American archaeologist

Elizabeth Virginia Schofield (1935–2005) was a British–American archaeologist and classical scholar.

==Career==
Schofield attended Cheltenham Ladies' College in the UK before studying in the United States at Wilson College in Pennsylvania. She followed her college studies with a master's degree from Washington State University and then, in 1959, a PhD at the University of Cincinnati under Jack Caskey.

Schofield taught at Cornell University before moving with her partner and family to a teaching position at St John's College, Cambridge. Academically, she focused full-time on excavations at Kea; first with Jack Caskey and then directing the archaeological project there after Caskey's death.
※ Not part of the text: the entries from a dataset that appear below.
Lemma count_repeats_zero (rows : list (cell * cell)) :
  forall earlier,
    count_repeats (fun _ => true) earlier rows = 0 <->
    (forall a b, In a earlier -> In b rows -> repeats_within_day a b = false)
    /\ ForallOrdPairs (fun a b => repeats_within_day a b = false) rows.
Proof.
  induction rows as [|b rest IH]; intros earlier; simpl.
  - split; [intros _; split; [intros ? ? _ [] | constructor] | trivial].
  - destruct (existsb (fun a => repeats_within_day a b) earlier) eqn:E.
    + split; [discriminate|]. intros [H _]. exfalso.
      apply existsb_exists in E. destruct E as [a [I R]].
      rewrite (H a b I) in R by auto. discriminate.
    + simpl. rewrite IH. split.
      * intros [H P]. split.
        -- intros a x Ia [<-|Ix].
           ++ destruct (repeats_within_day a b) eqn:R; trivial.
              assert (existsb (fun a => repeats_within_day a b) earlier
                      = true) as C
                  by (apply existsb_exists; eauto).
              congruence.
           ++ apply H; simpl; auto.
        -- constructor; [|exact P]. apply Forall_forall. intros x Ix.
           apply H; simpl; auto.
      * intros [H P]. inversion P as [|? ? F P']; subst. split; [|exact P'].
        rewrite Forall_forall in F.
        intros a x [<-|Ia] Ix; [auto | apply H; auto].
Qed.
Lemma engineer_ideology_derived_columns_witness :
  exists (r' : ref) (h' : heap) (df' : DataFrame),
    engineer_ideology 0%nat [t_round_b] = (Ok r', h') /\
    h' !! r' = Some df' /\
    rectangular df' 2.
Proof.
  destruct (engineer_ideology_derived_columns [t_round_b] 0%nat t_round_b
              [Some 11; Some 5] (Float64 [Some 2; Some 2]) 2%nat
              eq_refl eq_refl eq_refl)
    as (r' & h' & df' & gs & ss & Hrun & Hl & Hrect & _).
  - repeat constructor.
  - exists r', h', df'. auto.
Defined.

(** ** Rows of the grouped indicators *)

Lemma absent_percentage (df : DataFrame) (code : string) (v : Q) :
  in_columns code df = false -> porcentaje_ponderado df code v = Ok 0.
Proof. intros H. unfold porcentaje_ponderado. by rewrite H. Qed.

Lemma percent_sum_nonneg (df : DataFrame) (ws : list (option Q)) (codes : list string)
    (ps : list Q) :
  get_column "WEIGHT" df = Some (Float64 ws) ->
  mapM (fun code => porcentaje_ponderado df code 1) codes = Ok ps ->
  (Forall (fun code => in_columns code df = false) codes -> Qsum ps == 0) /\
  (Forall nonneg_cell ws -> 0 <= Qsum ps).
Proof.
  intros Hw. revert ps. induction codes as [|code codes IH]; intros ps; cbn [mapM].
  - intros [= <-]. cbn [Qsum]. split; intros _; [reflexivity | lra].
  - destruct (porcentaje_ponderado_total df code 1 ws Hw) as (p & Hp & Hpr).
    rewrite Hp. cbn [bind].
    destruct (mapM _ codes) as [ps'|] eqn:Hps; cbn [bind]; [|discriminate].
    intros [= <-]. destruct (IH ps' eq_refl) as [Hzero Hbound]. cbn [Qsum]. split.
    + intros Habs. apply Forall_cons in Habs as [Hc Habs].
      rewrite (absent_percentage df code 1 Hc) in Hp. injection Hp as <-.
      rewrite (Hzero Habs). reflexivity.
    + intros Hnn. specialize (Hbound Hnn). specialize (Hpr Hnn). lra.
Qed.

(** X11 ([plot_grouped_reasons], rows): with a numeric WEIGHT column the
    frame has one row per group of the group spec, in its order, also for a
    group none of whose indicators is in the table, whose percentage is 0;
    with non-negative weights no percentage is negative. *)
Theorem plot_grouped_reasons_bounds (df : DataFrame)
    (group_map : list (string * list string)) (ws : list (option Q)) :
  get_column "WEIGHT" df = Some (Float64 ws) ->
  exists rows : list (string * Q),
    plot_grouped_reasons df group_map = Ok rows /\
    Forall2 (fun g row =>
               fst row = fst g /\
               (Forall (fun code => in_columns code df = false) (snd g) ->
                snd row == 0) /\
               (Forall nonneg_cell ws -> 0 <= snd row))
            group_map rows.
Proof.
  intros Hw. unfold plot_grouped_reasons.
  rewrite (getitem_Some _ _ _ Hw). cbn [bind series_sum].
  induction group_map as [|[cat codes] group_map (rows & Hrows & Hall)].
  - exists []. split; [reflexivity | constructor].
  - destruct (group_percent_sum df ws codes Hw) as (terms & ps & Ht & Hp & Hs).
    destruct (percent_sum_nonneg df ws codes ps Hw Hp) as [Hzero Hbound].
    assert (group_percent df (nansum ws) codes =
            Ok (if Qeq_bool (nansum ws) 0 then 0
                else 100 * py_sum terms / nansum ws)) as Hgp
      by (unfold group_percent; by rewrite Ht).
    assert ((if Qeq_bool (nansum ws) 0 then 0
             else 100 * py_sum terms / nansum ws) == Qsum ps) as Heq.
    { rewrite Hs. destruct (Qeq_bool (nansum ws) 0); [reflexivity|].
      by rewrite py_sum_Qsum. }
    cbn [mapM fst snd]. rewrite Hgp. cbn [bind]. rewrite Hrows. cbn [bind].
    eexists. split; [reflexivity|]. constructor; [|exact Hall].
    cbn [fst snd]. split; [reflexivity|]. split.
    + intros Habs. rewrite Heq. by apply Hzero.
    + intros Hnn. rewrite Heq. by apply Hbound.
Qed.

Lemma plot_grouped_reasons_bounds_witness :
  exists rows : list (string * Q),
    plot_grouped_reasons t_two_reasons group_to_codes = Ok rows /\
    Forall (fun row => 0 <= snd row) rows.
Proof.
  destruct (plot_grouped_reasons_bounds t_two_reasons group_to_codes [Some 1] eq_refl)
    as (rows & Hrun & Hall).
  exists rows. split; [exact Hrun|].
  assert (Forall nonneg_cell [Some 1]) as Hnn by (repeat constructor; simpl; lra).
  clear Hrun. induction Hall as [|g row gm rows (_ & _ & Hb) _ IH]; constructor.
  - exact (Hb Hnn).
  - exact IH.
Defined.
(* ===== verification/SqlLex.v ===== *)
(** * The consumer side: how the database reads the command's literals

    The service never runs SQL; the broker's consumer executes the
    command text on PostgreSQL.  This file models the part of
    PostgreSQL's lexer that the command relies on: the value tokens of a
    [VALUES(...)] list ([NULL], [true]/[false], signed decimal integers,
    standard strings ['...'] and escape strings [E'...']).  It is the
    specification the literal encoder ([Literal.v]) and the command
    synthesiser ([Synth.v]) are proved against. *)

From Stdlib Require Import String Ascii List ZArith Lia Bool.
From Stdlib Require Import DecimalString.
From S2P Require Import Prelude.
Import ListNotations.
Open Scope string_scope.
Open Scope go_scope.

(** A value as the database sees it after lexing one token. *)
Inductive SqlVal : Type :=
| VNull
| VBool (b : bool)
| VNum (z : Z)
| VText (s : string).

Definition quote : ascii := "'".
Definition backslash : ascii := "\".

(** Prepend a byte to the text part of a lexing result. *)
Definition cons_text (c : ascii) (o : option (string * string)) : option (string * string) :=
  match o with
  | Some (t, rest) => Some (String c t, rest)
  | None => None
  end.

(** Body of a standard string ['...'] with [standard_conforming_strings]
    on (the default since PostgreSQL 9.1): a doubled quote is one quote,
    a lone quote ends the literal, a backslash is an ordinary byte.
    Returns the text and the input after the closing quote; [None] for
    an unterminated literal. *)
Fixpoint lex_std (s : string) : option (string * string) :=
  match s with
  | EmptyString => None
  | String c r =>
      if Ascii.eqb c quote then
        match r with
        | String c2 r2 => if Ascii.eqb c2 quote then cons_text quote (lex_std r2) else Some ("", r)
        | EmptyString => Some ("", "")
        end
      else cons_text c (lex_std r)
  end.

(** The byte a backslash escape of an [E'...'] string stands for: the
    C-like escapes [\b \f \n \r \t], and any other byte taken literally
    (so [\\] is a backslash and [\'] a quote). *)
Definition unescape_byte (c : ascii) : ascii :=
  if Ascii.eqb c "b" then ascii_of_nat 8
  else if Ascii.eqb c "f" then ascii_of_nat 12
  else if Ascii.eqb c "n" then ascii_of_nat 10
  else if Ascii.eqb c "r" then ascii_of_nat 13
  else if Ascii.eqb c "t" then ascii_of_nat 9
  else c.

(** Body of an escape string [E'...']: backslash escapes and doubled
    quotes. *)
Fixpoint lex_e (s : string) : option (string * string) :=
  match s with
  | EmptyString => None
  | String c r =>
      if Ascii.eqb c quote then
        match r with
        | String c2 r2 => if Ascii.eqb c2 quote then cons_text quote (lex_e r2) else Some ("", r)
        | EmptyString => Some ("", "")
        end
      else if Ascii.eqb c backslash then
        match r with
        | String c2 r2 => cons_text (unescape_byte c2) (lex_e r2)
        | EmptyString => None
        end
      else cons_text c (lex_e r)
  end.

Definition is_digit (c : ascii) : bool :=
  let n := nat_of_ascii c in ((48 <=? n)%nat && (n <=? 57)%nat).

(** The longest prefix of digits and the rest. *)
Fixpoint span_digits (s : string) : string * string :=
  match s with
  | String c r =>
      if is_digit c then let '(d, rest) := span_digits r in (String c d, rest) else ("", s)
  | EmptyString => ("", "")
  end.

(** A signed decimal integer literal. *)
Definition lex_num (s : string) : option (Z * string) :=
  let '(sign, body) :=
    match s with
    | String c r => if Ascii.eqb c "-" then ("-", r) else ("", s)
    | EmptyString => ("", s)
    end in
  let '(digits, rest) := span_digits body in
  match digits with
  | EmptyString => None
  | _ => match Atoi (sign ++ digits) with
         | Some z => Some (z, rest)
         | None => None
         end
  end.

(** One value token of a [VALUES] list. *)
Definition lex_value (s : string) : option (SqlVal * string) :=
  match s with
  | String "N" (String "U" (String "L" (String "L" rest))) => Some (VNull, rest)
  | String "t" (String "r" (String "u" (String "e" rest))) => Some (VBool true, rest)
  | String "f" (String "a" (String "l" (String "s" (String "e" rest)))) => Some (VBool false, rest)
  | String "E" (String "'" body) =>
      match lex_e body with Some (t, rest) => Some (VText t, rest) | None => None end
  | String "'" body =>
      match lex_std body with Some (t, rest) => Some (VText t, rest) | None => None end
  | _ => match lex_num s with Some (z, rest) => Some (VNum z, rest) | None => None end
  end.

(** A comma-separated list of values closed by [");"]; [fuel] bounds
    the number of values. *)
Fixpoint lex_values (fuel : nat) (s : string) : option (list SqlVal) :=
  match fuel with
  | O => None
  | S f =>
      match lex_value s with
      | Some (v, String "," (String " " rest)) =>
          match lex_values f rest with Some vs => Some (v :: vs) | None => None end
      | Some (v, String ")" (String ";" EmptyString)) => Some (v :: nil)
      | _ => None
      end
  end.

(** ** Reading numbers back *)

Fixpoint all_digits (s : string) : bool :=
  match s with
  | EmptyString => true
  | String c r => is_digit c && all_digits r
  end.

(** What may follow a value token in a [VALUES] list. *)
Definition delimited (rest : string) : Prop :=
  match rest with
  | String c _ => c = ","%char \/ c = ")"%char
  | EmptyString => True
  end.

Lemma span_digits_app (d rest : string) :
  all_digits d = true -> delimited rest -> span_digits (d ++ rest) = (d, rest).
Proof.
  induction d as [|c d IH]; simpl; intros Hd Hr.
  - destruct rest as [|c r]; [reflexivity|]. simpl in Hr.
    destruct Hr as [-> | ->]; reflexivity.
  - apply andb_true_iff in Hd as [Hc Hd]. rewrite Hc, IH by assumption. reflexivity.
Qed.

Lemma all_digits_uint (u : Decimal.uint) : all_digits (NilEmpty.string_of_uint u) = true.
Proof. induction u; simpl; auto. Qed.

(** [Itoa z] is an optional minus sign and a non-empty run of digits. *)
Lemma Itoa_shape (z : Z) :
  exists d, d <> EmptyString /\ all_digits d = true /\
            Itoa z = (if Z.ltb z 0 then "-" else "") ++ d.
Proof.
  unfold Itoa. destruct z as [|p|p]; simpl.
  - exists "0". repeat split; discriminate || reflexivity.
  - exists (NilZero.string_of_uint (Pos.to_uint p)).
    pose proof (to_uint_not_nil p) as Hn.
    destruct (Pos.to_uint p); try contradiction; simpl;
      repeat split; try discriminate; apply all_digits_uint.
  - exists (NilZero.string_of_uint (Pos.to_uint p)).
    pose proof (to_uint_not_nil p) as Hn.
    destruct (Pos.to_uint p); try contradiction; simpl;
      repeat split; try discriminate; apply all_digits_uint.
Qed.

Lemma lex_num_Itoa (z : Z) (rest : string) :
  delimited rest -> lex_num (Itoa z ++ rest) = Some (z, rest).
Proof.
  intros Hr. pose proof (Atoi_Itoa z) as HA.
  destruct (Itoa_shape z) as (d & Hne & Hd & HI). rewrite HI in HA |- *.
  rewrite append_assoc.
  destruct (Z.ltb z 0); unfold lex_num; cbn [append] in HA |- *.
  - rewrite Ascii.eqb_refl, span_digits_app by assumption.
    destruct d; [contradiction|]. cbn [append]. now rewrite HA.
  - destruct d as [|c d']; [contradiction|]. cbn [append all_digits] in Hd |- *.
    destruct (Ascii.eqb_spec c "-") as [->|_]; [discriminate|].
    change (String c (d' ++ rest)) with (String c d' ++ rest).
    rewrite span_digits_app by first [exact Hr | cbn [all_digits]; exact Hd]. cbn [append]. now rewrite HA.
Qed.

(** A number token never starts like [NULL], a boolean or a string. *)
Lemma lex_value_Itoa (z : Z) (rest : string) :
  delimited rest -> lex_value (Itoa z ++ rest) = Some (VNum z, rest).
Proof.
  intros Hr. pose proof (lex_num_Itoa z rest Hr) as HN.
  destruct (Itoa_shape z) as (d & Hne & Hd & HI).
  unfold lex_value. rewrite HI in HN |- *. rewrite append_assoc in HN |- *.
  destruct (Z.ltb z 0); cbn [append] in HN |- *; [now rewrite HN|].
  destruct d as [|c d']; [contradiction|]. cbn [append all_digits] in HN, Hd |- *.
  apply andb_true_iff in Hd as [Hc _].
  destruct c as [[] [] [] [] [] [] [] []]; try discriminate Hc;
    cbn -[lex_num]; now rewrite HN.
Qed.

(** ** Reading a whole [INSERT] statement *)

(** [p] followed by the rest. *)
Fixpoint strip_prefix (p s : string) : option string :=
  match p, s with
  | EmptyString, _ => Some s
  | String a p', String b s' => if Ascii.eqb a b then strip_prefix p' s' else None
  | _, _ => None
  end.

Definition ident_byte (c : ascii) : bool :=
  let n := nat_of_ascii c in
  ((97 <=? n)%nat && (n <=? 122)%nat) || is_digit c || Ascii.eqb c "_".

(** The longest identifier prefix and the rest. *)
Fixpoint read_ident (s : string) : string * string :=
  match s with
  | String c r =>
      if ident_byte c then let '(i, rest) := read_ident r in (String c i, rest) else ("", s)
  | EmptyString => ("", "")
  end.

(** Column names separated by [", "] and closed by [")"]. *)
Fixpoint read_columns (fuel : nat) (s : string) : option (list string * string) :=
  match fuel with
  | O => None
  | S f =>
      match read_ident s with
      | (EmptyString, _) => None
      | (c, String "," (String " " r)) =>
          match read_columns f r with
          | Some (cs, rest) => Some (c :: cs, rest)
          | None => None
          end
      | (c, String ")" r) => Some (c :: nil, r)
      | _ => None
      end
  end.

(** [INSERT INTO <table> (<columns>) VALUES(<values>);] as the table
    name, the column names and the values. *)
Definition parse_insert (s : string) : option (string * list string * list SqlVal) :=
  match strip_prefix "INSERT INTO " s with
  | None => None
  | Some r1 =>
      let '(table, r2) := read_ident r1 in
      match strip_prefix " (" r2 with
      | None => None
      | Some r3 =>
          match read_columns (String.length r3) r3 with
          | None => None
          | Some (cols, r4) =>
              match strip_prefix " VALUES(" r4 with
              | None => None
              | Some r5 =>
                  match lex_values (String.length r5) r5 with
                  | None => None
                  | Some vals => Some (table, cols, vals)
                  end
              end
          end
      end
  end.

(** The value an inserted row gives a column. *)
Fixpoint column_value (cols : list string) (row : list SqlVal) (c : string) : option SqlVal :=
  match cols, row with
  | c' :: cols', v :: row' => if String.eqb c c' then Some v else column_value cols' row' c
  | _, _ => None
  end.

(** A token list the lexer reads as the given values, one by one. *)
Definition lexes_as (tok : string) (v : SqlVal) : Prop :=
  forall rest, delimited rest -> lex_value (tok ++ rest) = Some (v, rest).

Lemma length_concat_sep (toks : list string) :
  (List.length toks <= String.length (String.concat ", " toks ++ ");"))%nat.
Proof.
  induction toks as [|t [|u toks] IH]; simpl; rewrite ?length_append in *; simpl in *; lia.
Qed.

Lemma lex_values_concat (fuel : nat) (toks : list string) (vs : list SqlVal) :
  Forall2 lexes_as toks vs -> toks <> nil -> (List.length toks <= fuel)%nat ->
  lex_values fuel (String.concat ", " toks ++ ");") = Some vs.
Proof.
  intros H. revert fuel. induction H as [|t v toks vs Htv Hrest IH]; intros fuel Hne Hf;
    [contradiction|].
  destruct fuel as [|f]; [simpl in Hf; lia|]. cbn [lex_values].
  destruct toks as [|u toks].
  - inversion Hrest; subst. simpl. rewrite Htv by (simpl; auto). reflexivity.
  - change (String.concat ", " (t :: u :: toks)) with (t ++ ", " ++ String.concat ", " (u :: toks)).
    rewrite !append_assoc, Htv by (simpl; auto). cbn [append].
    rewrite IH by (discriminate || (simpl in Hf |- *; lia)). reflexivity.
Qed.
In 2005 she was awarded the distinguished service award by the College of Arts and Sciences at the University of Cincinnati.

==Select publications==
- "MELETEMATA: Studies in Aegean Archaeology Presented to Malcolm H. Wiener as He Enters his 65th year" (1990)
- "Thera and the Aegean World III, Vol I: Archaeology, Proceedings of the Third International Congress Santorini, Greece 3–9 September 1989" (1990)
- "Keos: Results of Excavations Conducted by the University of Cincinnati Under the Auspices of the American School of Classical Studies at Athens" (2011)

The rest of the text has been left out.